What you need to do:
A stretch of the entries below is to be set down exactly, running from the line with "intros Hn Hc" through the line with "discovery ([mod.rs], [discovery.rs]).", both included, and no other line.

::: Provided material

(** *** Dead handles *)

Definition is_poll (op : helios_op) : bool := match op with OpPoll => true | _ => false end.

Definition polls (ops : list helios_op) : Z := Z.of_nat (length (List.filter is_poll ops)).

(** The error count moves only in polls, by one at most. *)
Lemma status_error_count_step e b w :
  0 <= hb_status_error_count b < STATUS_ERROR_LIMIT -> 0 <= hb_status_error_count (on_status_error e b w).1 <= hb_status_error_count b + 1.
Proof.
  unfold on_status_error, leak_handle, close_handle, mark_status_error, STATUS_ERROR_LIMIT, wrapu. intros Hc.
  destruct (is_fatal_usb_error e); simpl; [lia|]. rewrite Z.mod_small by lia. case_match; simpl; lia.
Qed.

Lemma prepare_count pps points b : hb_status_error_count (prepare_frame_buffer pps points b).1 = hb_status_error_count b.
Proof. unfold prepare_frame_buffer, clamp_pps. case_decide; simpl; by case_match. Qed.

Lemma write_count pps points b : hb_status_error_count (write_frame_after_ready pps points b).1 = hb_status_error_count b.
Proof.
  unfold write_frame_after_ready. rewrite <- (prepare_count pps points b). destruct (prepare_frame_buffer pps points b) as [b1 ?]. simpl.
  destruct (hb_dac b1) as [dac|]; [|done]. destruct (write_frame_buffer _ dac) as [[[]|e] dac']; simpl; [done|].
  by destruct (is_fatal_usb_error e).
Qed.

Lemma step_count op b w :
  op <> OpConnect -> 0 <= hb_status_error_count b < STATUS_ERROR_LIMIT ->
  0 <= hb_status_error_count (helios_step op (b, w)).1 <= hb_status_error_count b + (if is_poll op then 1 else 0).
Proof.
  intros Hop Hc. destruct op; simpl; [done|..].
  - unfold disconnect. destruct (hb_fatal_disconnect b); simpl; lia.
  - unfold stop, command. destruct (hb_dac b) as [dac|]; simpl; [|lia]. destruct (dac_stop dac) as [[[]|e] d]; simpl; [lia|].
    destruct (is_fatal_usb_error e); simpl; lia.
  - unfold set_shutter, command. destruct (hb_dac b) as [dac|]; simpl; [|lia]. destruct (dac_set_shutter _ dac) as [[[]|e] d]; simpl; [lia|].
    destruct (is_fatal_usb_error e); simpl; lia.
  - unfold is_ready_for_frame. destruct (hb_dac b) as [dac|]; simpl; [|lia].
    destruct (status drain_fuel dac) as [[[]|e] d]; simpl; [lia..|]. by apply (status_error_count_step e (set_dac (Some d) b)).
  - unfold write_frame. destruct (hb_dac b) as [dac|]; simpl; [|lia].
    destruct (status drain_fuel dac) as [[[]|e] d]; simpl; [rewrite write_count; simpl; lia|lia|].
    destruct (is_fatal_usb_error e); simpl; lia.
  - rewrite write_count. lia.
Qed.

(** With a fatal error on record, only the fiftieth missed poll would close. *)
Lemma step_no_close op b w :
  op <> OpConnect -> hb_fatal_disconnect b = true -> 0 <= hb_status_error_count b ->
  hb_status_error_count b + (if is_poll op then 1 else 0) < STATUS_ERROR_LIMIT -> (helios_step op (b, w)).2 = w.
Proof.
  intros Hop Hf H0 Hc. destruct op; simpl in *; try done.
  - unfold disconnect. rewrite Hf. unfold leak_handle. simpl. by destruct (hb_dac b).
  - unfold is_ready_for_frame. destruct (hb_dac b) as [dac|]; [|done].
    destruct (status drain_fuel dac) as [[[]|e] d]; simpl; [done..|]. unfold on_status_error, leak_handle, mark_status_error.
    destruct (is_fatal_usb_error e); [done|]. simpl. unfold wrapu, STATUS_ERROR_LIMIT in *. rewrite Z.mod_small by lia.
    by rewrite (proj2 (Z.leb_gt _ _)) by lia.
Qed.

(** Once an operation has reported that the device is gone, its handle is never
    closed: not by stopping, writing, disconnecting or fewer than fifty failed
    polls, and not when the backend is dropped.  Only connecting anew clears the
    mark. *)
Theorem helios_dead_handle_leaked (ops : list helios_op) b w :
  hb_fatal_disconnect b = true -> OpConnect ∉ ops -> 0 <= hb_status_error_count b ->
  hb_status_error_count b + polls ops < STATUS_ERROR_LIMIT ->
  let s := helios_run ops (b, w) in s.2 = w /\ drop_backend s.1 s.2 = w.
Proof.
  intros Hf Hn H0 Hc. assert (Hw : (helios_run ops (b, w)).2 = w).
  - unfold polls in Hc. revert b w Hf Hn H0 Hc. induction ops as [|op ops IH]; intros b w Hf Hn H0 Hc; [done|].
    apply not_elem_of_cons in Hn as [Hop Hn]. simpl in Hc.
    assert (Hlt : hb_status_error_count b + (if is_poll op then 1 else 0) < STATUS_ERROR_LIMIT) by (destruct (is_poll op); simpl in Hc; lia).
    pose proof (step_count op b w ltac:(done) ltac:(destruct (is_poll op); lia)) as Hs. pose proof (step_no_close op b w ltac:(done) Hf H0 Hlt) as Hw.
    pose proof (kept_fatal _ _ (step_kept op b w ltac:(done)) Hf) as Hf'. simpl. destruct (helios_step op (b, w)) as [b1 w1]. simpl in *. subst w1.
    apply IH; [done|done|lia|]. destruct (is_poll op); simpl in Hc; lia.
  - simpl. split; [done|]. unfold drop_backend, leak_handle. simpl. rewrite Hw. by destruct (hb_dac _).
Qed.

(** *** How long a link lives *)

(** What a poll learns, and the abstract link: alive after a number of misses in a
    row, or lost (and then leaked or closed). *)
Inductive poll_event := Answer | Miss | Dead.

Inductive link := Live (misses : Z) | Lost (leaked : bool).

Definition link_step (l : link) (e : poll_event) : link :=
  match l, e with
  | Lost k, _ => Lost k
  | Live _, Answer => Live 0
  | Live n, Miss => if STATUS_ERROR_LIMIT <=? n + 1 then Lost false else Live (n + 1)
  | Live _, Dead => Lost true
  end.

Definition link_of b : link := match hb_dac b with Some _ => Live (hb_status_error_count b) | None => Lost (hb_fatal_disconnect b) end.

Definition poll_event_of b : poll_event :=
  match hb_dac b with
  | None => Answer
  | Some dac => match (status drain_fuel dac).1 with inl _ => Answer | inr e => if is_fatal_usb_error e then Dead else Miss end
  end.

Fixpoint poll_run (k : nat) (s : HeliosBackend D H * W) : list poll_event * (HeliosBackend D H * W) :=
  match k with
  | O => ([], s)
  | S k => let '(es, s') := poll_run k (helios_step OpPoll s) in (poll_event_of s.1 :: es, s')
  end.

(** A link is alive when it is polled within its budget and nothing fatal is known. *)
Definition live_ok b : Prop := hb_dac b = None \/ 0 <= hb_status_error_count b < STATUS_ERROR_LIMIT /\ hb_fatal_disconnect b = false.

(** What the host sees of a lost link: nothing when it was leaked, one close otherwise. *)
Definition world_ok w (l : link) w' : Prop :=
  match l with Lost false => w' = w \/ exists h, w' = dev_close h w | _ => w' = w end.

Lemma poll_step_refines b w :
  live_ok b -> let s := helios_step OpPoll (b, w) in
  live_ok s.1 /\ link_of s.1 = link_step (link_of b) (poll_event_of b) /\
  (hb_dac b <> None -> world_ok w (link_of s.1) s.2) /\ (hb_dac b = None -> s = (b, w)).
Proof.
  intros Hb. simpl. unfold is_ready_for_frame, link_of, poll_event_of. destruct (hb_dac b) as [dac|] eqn:Hd; simpl;
    [|rewrite Hd; split_and!; [by left|done..]].
  destruct Hb as [Hb|[Hc Hf]]; [congruence|]. unfold STATUS_ERROR_LIMIT in *.
  destruct (status drain_fuel dac) as [[[]|e] d]; simpl; [split_and!; try done; right; simpl; unfold STATUS_ERROR_LIMIT; (split; [lia|done])..|].
  unfold on_status_error, leak_handle, close_handle, mark_status_error, wrapu, STATUS_ERROR_LIMIT.
  destruct (is_fatal_usb_error e); simpl; [split_and!; [by left|done..]|]. rewrite Z.mod_small by lia.
  destruct (Z.leb_spec 50 (hb_status_error_count b + 1)); simpl.
  - rewrite Hf. split_and!; [by left|done| |done]. intros _. destruct d as [dv|dv c]; simpl; [by left|right; eauto].
  - split_and!; [|done..]. right. simpl. unfold STATUS_ERROR_LIMIT. split; [lia|done].
Qed.

Lemma link_lost k es : foldl link_step (Lost k) es = Lost k.
Proof. by induction es. Qed.

Lemma poll_run_lost k b w : hb_dac b = None -> (poll_run k (b, w)).2 = (b, w).
Proof.
  revert b w. induction k as [|k IH]; intros b w Hb; [done|]. cbn [poll_run].
  destruct (poll_step_refines b w ltac:(by left)) as (_ & _ & _ & Hs). rewrite (Hs Hb).
  specialize (IH b w Hb). destruct (poll_run k (b, w)). done.
Qed.

Lemma poll_run_refines k b w :
  live_ok b -> hb_dac b <> None -> let '(es, s) := poll_run k (b, w) in
  link_of s.1 = foldl link_step (link_of b) es /\ world_ok w (link_of s.1) s.2.
Proof.
  revert b w. induction k as [|k IH]; intros b w Hb Hn; [simpl; split; [done|]; unfold link_of; by destruct (hb_dac b)|].
  cbn [poll_run]. destruct (poll_step_refines b w Hb) as (Hl & Hr & Hw & _). specialize (Hw Hn).
  destruct (helios_step OpPoll (b, w)) as [b1 w1]. cbn [fst snd] in *.
  destruct (hb_dac b1) as [d|] eqn:Hd.
  - specialize (IH b1 w1 Hl ltac:(congruence)). destruct (poll_run k (b1, w1)) as [es s]. destruct IH as [H1 H2]. simpl. rewrite <- Hr.
    split; [done|]. unfold link_of at 1 in Hw. rewrite Hd in Hw. simpl in Hw. by subst w1.
  - pose proof (poll_run_lost k b1 w1 Hd) as Hp. destruct (poll_run k (b1, w1)) as [es s]. simpl in Hp. subst s. simpl.
    rewrite <- Hr. split; [|done]. unfold link_of. rewrite Hd. by rewrite link_lost.
Qed.

Definition fifty_misses (es : list poll_event) : Prop := exists pre suf, es = pre ++ replicate 50 Miss ++ suf.

(** A run of misses from a live link. *)
Lemma link_misses n m : 0 <= m -> 0 < STATUS_ERROR_LIMIT - m ->
  foldl link_step (Live m) (replicate n Miss) = if decide (m + Z.of_nat n < STATUS_ERROR_LIMIT) then Live (m + Z.of_nat n) else Lost false.
Proof.
  revert m. induction n as [|n IH]; intros m Hm Hl; [simpl; rewrite decide_True by lia; f_equal; lia|]. cbn [replicate foldl link_step].
  destruct (Z.leb_spec STATUS_ERROR_LIMIT (m + 1)).
  - rewrite link_lost, decide_False by lia. done.
  - rewrite IH by lia. case_decide; [rewrite decide_True by lia; f_equal; lia|by rewrite decide_False by lia].
Qed.

(** The state of the link says how the events end. *)
Lemma link_trace es :
  match foldl link_step (Live 0) es with
  | Live n => 0 <= n < STATUS_ERROR_LIMIT /\ (Dead ∉ es) /\ exists pre, es = pre ++ replicate (Z.to_nat n) Miss
  | Lost true => Dead ∈ es
  | Lost false => fifty_misses es
  end.
Proof.
  induction es as [|e es IH] using rev_ind; [simpl; split_and!; [done..|apply not_elem_of_nil|by exists []]|].
  rewrite foldl_app. cbn [foldl]. destruct (foldl link_step (Live 0) es) as [n|[]].
  - destruct IH as (Hn & Hd & pre & Hpre). destruct e; cbn [link_step].
    + split_and!; [done..|set_solver|]. exists (es ++ [Answer]). by rewrite app_nil_r.
    + unfold STATUS_ERROR_LIMIT in *. assert (Hr : es ++ [Miss] = pre ++ replicate (Z.to_nat (n + 1)) Miss).
      { rewrite Hpre, <- app_assoc. f_equal. replace (Z.to_nat (n + 1)) with (Z.to_nat n + 1)%nat by lia. by rewrite replicate_add. }
      destruct (Z.leb_spec 50 (n + 1)); [|split_and!; [lia..|set_solver|by exists pre]].
      exists pre, []. rewrite Hr, app_nil_r. do 2 f_equal. lia.
    + set_solver.
  - set_solver.
  - destruct IH as (pre & suf & ->). exists pre, (suf ++ [e]). by rewrite <- !app_assoc.
Qed.

Lemma link_alive_iff es : (exists n, foldl link_step (Live 0) es = Live n) <-> (Dead ∉ es) /\ ~ fifty_misses es.
Proof.
  pose proof (link_trace es) as Ht. split.
  - intros [n Hn]. rewrite Hn in Ht. destruct Ht as (_ & Hd & _). split; [done|]. intros (pre & suf & ->). revert Hn.
    rewrite !foldl_app. pose proof (link_trace pre) as Hp. destruct (foldl link_step (Live 0) pre) as [m|k]; [|by rewrite !link_lost].
    destruct Hp as (Hm & _). rewrite link_misses by lia. unfold STATUS_ERROR_LIMIT in *. rewrite decide_False by lia. by rewrite link_lost.
  - intros [Hd Hf]. destruct (foldl link_step (Live 0) es) as [n|[]]; [by eexists|done|done].
Qed.

(** C26. A polled link survives exactly as long as no poll reports a fatal error and no
    fifty polls in a row fail: one answer in between starts the count again.  The
    host sees the handle closed only when fifty misses ended it, never after a
    fatal error. *)
Theorem helios_link_lifetime (k : nat) b w :
  hb_dac b <> None -> hb_status_error_count b = 0 -> hb_fatal_disconnect b = false ->
  let '(es, (b', w')) := poll_run k (b, w) in
  (hb_dac b' <> None <-> (Dead ∉ es) /\ ~ fifty_misses es) /\
  (hb_fatal_disconnect b' = true \/ hb_dac b' <> None -> w' = w) /\
  (w' <> w -> fifty_misses es /\ exists h, w' = dev_close h w).
Proof.
  intros Hn Hc Hf. pose proof (poll_run_refines k b w) as Hr. destruct (poll_run k (b, w)) as [es [b' w']].
  destruct Hr as [Hl Hw]; [right; unfold STATUS_ERROR_LIMIT; rewrite Hc; split; [lia|done]|done|]. cbn [fst snd] in *.
  unfold link_of at 2 in Hl. destruct (hb_dac b) as [d|]; [|done]. rewrite Hc in Hl.
  pose proof (link_alive_iff es) as Ha. pose proof (link_trace es) as Ht. rewrite <- Hl in Ha, Ht.
  unfold link_of in Ha, Ht, Hw. destruct (hb_dac b') as [d'|]; cbn [world_ok] in Hw.
  - split_and!; [|done|done]. rewrite <- Ha. split; [by eexists|done].
  - destruct (hb_fatal_disconnect b'); cbn [world_ok] in Hw.
    + split_and!; [|done|done]. rewrite <- Ha. split; [done|by intros [? ?]].
    + split_and!; [rewrite <- Ha; split; [done|by intros [? ?]]|by intros [?|?]|].
      intros Hneq. split; [done|]. destruct Hw as [?|?]; done.
Qed.
End theorems.
(* ===== verification/CubeUsb.v ===== *)
(** * The LaserCube USB DAC

    Models [src/src/protocols/lasercube_usb/]: samples ([protocol.rs]), the stream
    with its control round trips, rate programming and chunked data transfers
    ([dac/stream.rs], [dac/mod.rs]), the backend ([backend.rs], [error.rs]) and
    discovery ([mod.rs], [discovery.rs]).  The stream is a computation over its
    handle; a backend's state goes with the host, where closing a handle shows. *)

From stdpp Require Import strings pretty.
From S2P Require Import Prelude Floats Point Presentation Session Backend Estimators Bytes LaserCube Usb Discovery.

#[local] Open Scope Z_scope.

(** ** Samples *)

Definition CONTROL_TIMEOUT : Z := millis 1000.
Definition LASERDOCK_VID : Z := 0x1fc9.
Definition LASERDOCK_PID : Z := 0x04d8.
Definition CONTROL_INTERFACE : Z := 0.
Definition DATA_INTERFACE : Z := 1.
Definition DATA_ALT_SETTING : Z := 1.
Definition ENDPOINT_CONTROL_OUT : Z := 0x01.
Definition ENDPOINT_CONTROL_IN : Z := 0x81.
Definition ENDPOINT_DATA_OUT : Z := 0x03.
Definition CONTROL_PACKET_SIZE : nat := 64.
Definition CMD_SET_OUTPUT : Z := 0x80.
Definition CMD_GET_OUTPUT : Z := 0x81.
Definition CMD_SET_DAC_RATE : Z := 0x82.
Definition CMD_GET_DAC_RATE : Z := 0x83.
Definition CMD_GET_MAX_DAC_RATE : Z := 0x84.
Definition CMD_GET_SAMPLE_ELEMENT_COUNT : Z := 0x85.
Definition CMD_GET_MIN_DAC_VALUE : Z := 0x87.
Definition CMD_GET_MAX_DAC_VALUE : Z := 0x88.
Definition CMD_GET_RINGBUFFER_SAMPLE_COUNT : Z := 0x89.
Definition CMD_GET_RINGBUFFER_EMPTY_SAMPLE_COUNT : Z := 0x8A.
Definition CMD_GET_VERSION_MAJOR : Z := 0x8B.
Definition CMD_GET_VERSION_MINOR : Z := 0x8C.
Definition CMD_CLEAR_RINGBUFFER : Z := 0x8D.
Definition CMD_GET_BULK_PACKET_SAMPLE_COUNT : Z := 0x8E.
Definition CMD_RUNNER_MODE : Z := 0xC0.
Definition RUNNER_MODE_SUB_ENABLE : Z := 0x01.
Definition RUNNER_MODE_SUB_RUN : Z := 0x09.
Definition MAX_COORDINATE_VALUE : Z := 4095.
Definition SAMPLE_SIZE_BYTES : nat := 8.
Definition DATA_TIMEOUT : Z := 0.
Definition DEFAULT_FLIP_X : bool := true.
Definition DEFAULT_FLIP_Y : bool := false.

Record Sample := mkSample { sa_rg : Z; sa_b : Z; sa_x : Z; sa_y : Z }.

Definition sample_new (x y r g b : Z) : Sample :=
  mkSample (Z.lor r (wrapu 16 (Z.shiftl g 8))) b (Z.min x MAX_COORDINATE_VALUE) (Z.min y MAX_COORDINATE_VALUE).

Definition sample_blank : Sample := sample_new 2048 2048 0 0 0.

Definition sample_red (s : Sample) : Z := wrapu 8 (Z.land (sa_rg s) 0xFF).
Definition sample_green (s : Sample) : Z := wrapu 8 (Z.land (Z.shiftr (sa_rg s) 8) 0xFF).
Definition sample_blue (s : Sample) : Z := wrapu 8 (Z.land (sa_b s) 0xFF).

(** The subtraction is of 16-bit numbers; it wraps where the build does not check. *)
Definition flip_x (s : Sample) : Sample := mkSample (sa_rg s) (sa_b s) (wrapu 16 (MAX_COORDINATE_VALUE - sa_x s)) (sa_y s).
Definition flip_y (s : Sample) : Sample := mkSample (sa_rg s) (sa_b s) (sa_x s) (wrapu 16 (MAX_COORDINATE_VALUE - sa_y s)).

Definition sample_bytes (s : Sample) : list Z := le_bytes 2 (sa_rg s) ++ le_bytes 2 (sa_b s) ++ le_bytes 2 (sa_x s) ++ le_bytes 2 (sa_y s).

(** [From<&LaserPoint> for Sample]; the dimmer is the network converter's. *)
Definition sample_from (p : LaserPoint) : Sample :=
  sample_new (coord_to_u12 (lp_x p)) (coord_to_u12 (lp_y p))
    (color_to_u8 (dim (lp_intensity p) (lp_r p))) (color_to_u8 (dim (lp_intensity p) (lp_g p)))
    (color_to_u8 (dim (lp_intensity p) (lp_b p))).

(** ** The device as the stream knows it *)

Inductive UsbError :=
  | ErrUsb (e : rusb_error)
  | ErrDeviceNotOpened
  | ErrInvalidResponse.

#[export] Instance UsbError_eq_dec : EqDecision UsbError.
Proof. solve_decision. Defined.

Inductive DeviceStatus := Unknown | Initialized.

#[export] Instance DeviceStatus_eq_dec : EqDecision DeviceStatus.
Proof. solve_decision. Defined.

Record FirmwareVersion := mkVersion { fv_major : Z; fv_minor : Z }.

Record DeviceInfo := mkDeviceInfo {
  in_firmware_version : FirmwareVersion;
  in_max_dac_rate : Z;
  in_min_dac_value : Z;
  in_max_dac_value : Z;
  in_sample_element_count : Z;
  in_bulk_packet_sample_count : Z;
  in_current_rate : Z;
  in_ringbuffer_capacity : Z;
  in_ringbuffer_free_space : Z;
  in_output_enabled : bool;
}.

Definition info_default : DeviceInfo := mkDeviceInfo (mkVersion 0 0) 0 0 0 0 0 0 0 0 false.

Definition info_eta (i : DeviceInfo) : DeviceInfo :=
  mkDeviceInfo (in_firmware_version i) (in_max_dac_rate i) (in_min_dac_value i) (in_max_dac_value i) (in_sample_element_count i)
    (in_bulk_packet_sample_count i) (in_current_rate i) (in_ringbuffer_capacity i) (in_ringbuffer_free_space i) (in_output_enabled i).

Definition set_firmware_version (v : FirmwareVersion) i := ltac:(update_field info_eta in_firmware_version v i).
Definition set_max_dac_rate (v : Z) i := ltac:(update_field info_eta in_max_dac_rate v i).
Definition set_min_dac_value (v : Z) i := ltac:(update_field info_eta in_min_dac_value v i).
Definition set_max_dac_value (v : Z) i := ltac:(update_field info_eta in_max_dac_value v i).
Definition set_sample_element_count (v : Z) i := ltac:(update_field info_eta in_sample_element_count v i).
Definition set_bulk_packet_sample_count (v : Z) i := ltac:(update_field info_eta in_bulk_packet_sample_count v i).
Definition set_current_rate (v : Z) i := ltac:(update_field info_eta in_current_rate v i).
Definition set_ringbuffer_capacity (v : Z) i := ltac:(update_field info_eta in_ringbuffer_capacity v i).
Definition set_ringbuffer_free_space (v : Z) i := ltac:(update_field info_eta in_ringbuffer_free_space v i).
Definition set_output_enabled (v : bool) i := ltac:(update_field info_eta in_output_enabled v i).

(** ** The stream *)

Record Stream (H : Type) := mkStream {
  st_handle : H;
  st_info : DeviceInfo;
  st_status : DeviceStatus;
  st_flip_x : bool;
  st_flip_y : bool;
  st_send_buffer : list Z;
}.
Arguments mkStream {H}.
Arguments st_handle {H}.
Arguments st_info {H}.
Arguments st_status {H}.
Arguments st_flip_x {H}.
Arguments st_flip_y {H}.
Arguments st_send_buffer {H}.

(** [slice::chunks]: pieces of [n] elements, the last one shorter. *)
Fixpoint chunks_fuel {A} (fuel n : nat) (l : list A) : list (list A) :=
  match fuel, l with
  | S fuel, _ :: _ => take n l :: chunks_fuel fuel n (drop n l)
  | _, _ => []
  end.

Definition chunks {A} (n : nat) (l : list A) : list (list A) := chunks_fuel (length l) n l.

Section stream.
Context {H : Type} `{!UsbEndpoints H}.

#[local] Abbreviation T := (U (Stream H) UsbError).

Definition with_handle (h : H) (s : Stream H) : Stream H :=
  mkStream h (st_info s) (st_status s) (st_flip_x s) (st_flip_y s) (st_send_buffer s).
Definition with_info (i : DeviceInfo) (s : Stream H) : Stream H :=
  mkStream (st_handle s) i (st_status s) (st_flip_x s) (st_flip_y s) (st_send_buffer s).
Definition with_status (v : DeviceStatus) (s : Stream H) : Stream H :=
  mkStream (st_handle s) (st_info s) v (st_flip_x s) (st_flip_y s) (st_send_buffer s).
Definition with_send_buffer (v : list Z) (s : Stream H) : Stream H :=
  mkStream (st_handle s) (st_info s) (st_status s) (st_flip_x s) (st_flip_y s) v.

(** Transfers of the handle, and updates of the device information. *)
Definition transfer {A} (m : H -> (A + rusb_error) * H) : T A := fun s =>
  match m (st_handle s) with (inl a, h) => (inl a, with_handle h s) | (inr e, h) => (inr (ErrUsb e), with_handle h s) end.

Definition update (f : DeviceInfo -> DeviceInfo) : T unit := fun s => (inl tt, with_info (f (st_info s)) s).

Definition get_state : T (Stream H) := fun s => (inl s, s).

(** *** Control round trips *)

Definition send_control (data : list Z) : T nat :=
  n ← transfer (write_bulk ENDPOINT_CONTROL_OUT data CONTROL_TIMEOUT);
  if decide (n = length data) then mret n else throw (ErrUsb UsbIo).

(** The whole 64-byte response. *)
Definition receive_control : T (list Z) :=
  data ← transfer (read_bulk ENDPOINT_CONTROL_IN CONTROL_PACKET_SIZE CONTROL_TIMEOUT);
  if decide (length data = CONTROL_PACKET_SIZE) then mret data else throw ErrInvalidResponse.

Definition byte_at (data : list Z) (i : nat) : Z := default 0 (data !! i).

(** A request whose response's status byte is zero. *)
Definition round_trip (packet : list Z) : T (list Z) :=
  _ ← send_control packet;
  response ← receive_control;
  if byte_at response 1 =? 0 then mret response else throw ErrInvalidResponse.

Definition get_u8 (command : Z) : T Z := response ← round_trip [command]; mret (byte_at response 2).

Definition set_u8 (command value : Z) : T unit := _ ← round_trip [command; value]; mret tt.

Definition get_u32 (command : Z) : T Z :=
  response ← round_trip [command];
  mret (le_value [byte_at response 2; byte_at response 3; byte_at response 4; byte_at response 5]).

Definition set_u32 (command value : Z) : T unit := _ ← round_trip (command :: le_bytes 4 value); mret tt.

(** *** Device state *)

Definition runner_packets : list (list Z) :=
  [[CMD_RUNNER_MODE; RUNNER_MODE_SUB_ENABLE; 1]; [CMD_RUNNER_MODE; RUNNER_MODE_SUB_ENABLE; 0];
   [CMD_RUNNER_MODE; RUNNER_MODE_SUB_RUN; 1]; [CMD_RUNNER_MODE; RUNNER_MODE_SUB_RUN; 0]].

Definition clear_runner_mode (h : H) : H :=
  foldl (fun h packet =>
    let h := (write_bulk ENDPOINT_CONTROL_OUT packet CONTROL_TIMEOUT h).2 in
    (read_bulk ENDPOINT_CONTROL_IN CONTROL_PACKET_SIZE CONTROL_TIMEOUT h).2) h runner_packets.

::::::

Solution:
  intros Hn Hc Hf. pose proof (poll_run_refines k b w) as Hr. destruct (poll_run k (b, w)) as [es [b' w']].
  destruct Hr as [Hl Hw]; [right; unfold STATUS_ERROR_LIMIT; rewrite Hc; split; [lia|done]|done|]. cbn [fst snd] in *.
  unfold link_of at 2 in Hl. destruct (hb_dac b) as [d|]; [|done]. rewrite Hc in Hl.
  pose proof (link_alive_iff es) as Ha. pose proof (link_trace es) as Ht. rewrite <- Hl in Ha, Ht.
  unfold link_of in Ha, Ht, Hw. destruct (hb_dac b') as [d'|]; cbn [world_ok] in Hw.
  - split_and!; [|done|done]. rewrite <- Ha. split; [by eexists|done].
  - destruct (hb_fatal_disconnect b'); cbn [world_ok] in Hw.
    + split_and!; [|done|done]. rewrite <- Ha. split; [done|by intros [? ?]].
    + split_and!; [rewrite <- Ha; split; [done|by intros [? ?]]|by intros [?|?]|].
      intros Hneq. split; [done|]. destruct Hw as [?|?]; done.
Qed.
End theorems.
(* ===== verification/CubeUsb.v ===== *)
(** * The LaserCube USB DAC

    Models [src/src/protocols/lasercube_usb/]: samples ([protocol.rs]), the stream
    with its control round trips, rate programming and chunked data transfers
    ([dac/stream.rs], [dac/mod.rs]), the backend ([backend.rs], [error.rs]) and
    discovery ([mod.rs], [discovery.rs]).  The stream is a computation over its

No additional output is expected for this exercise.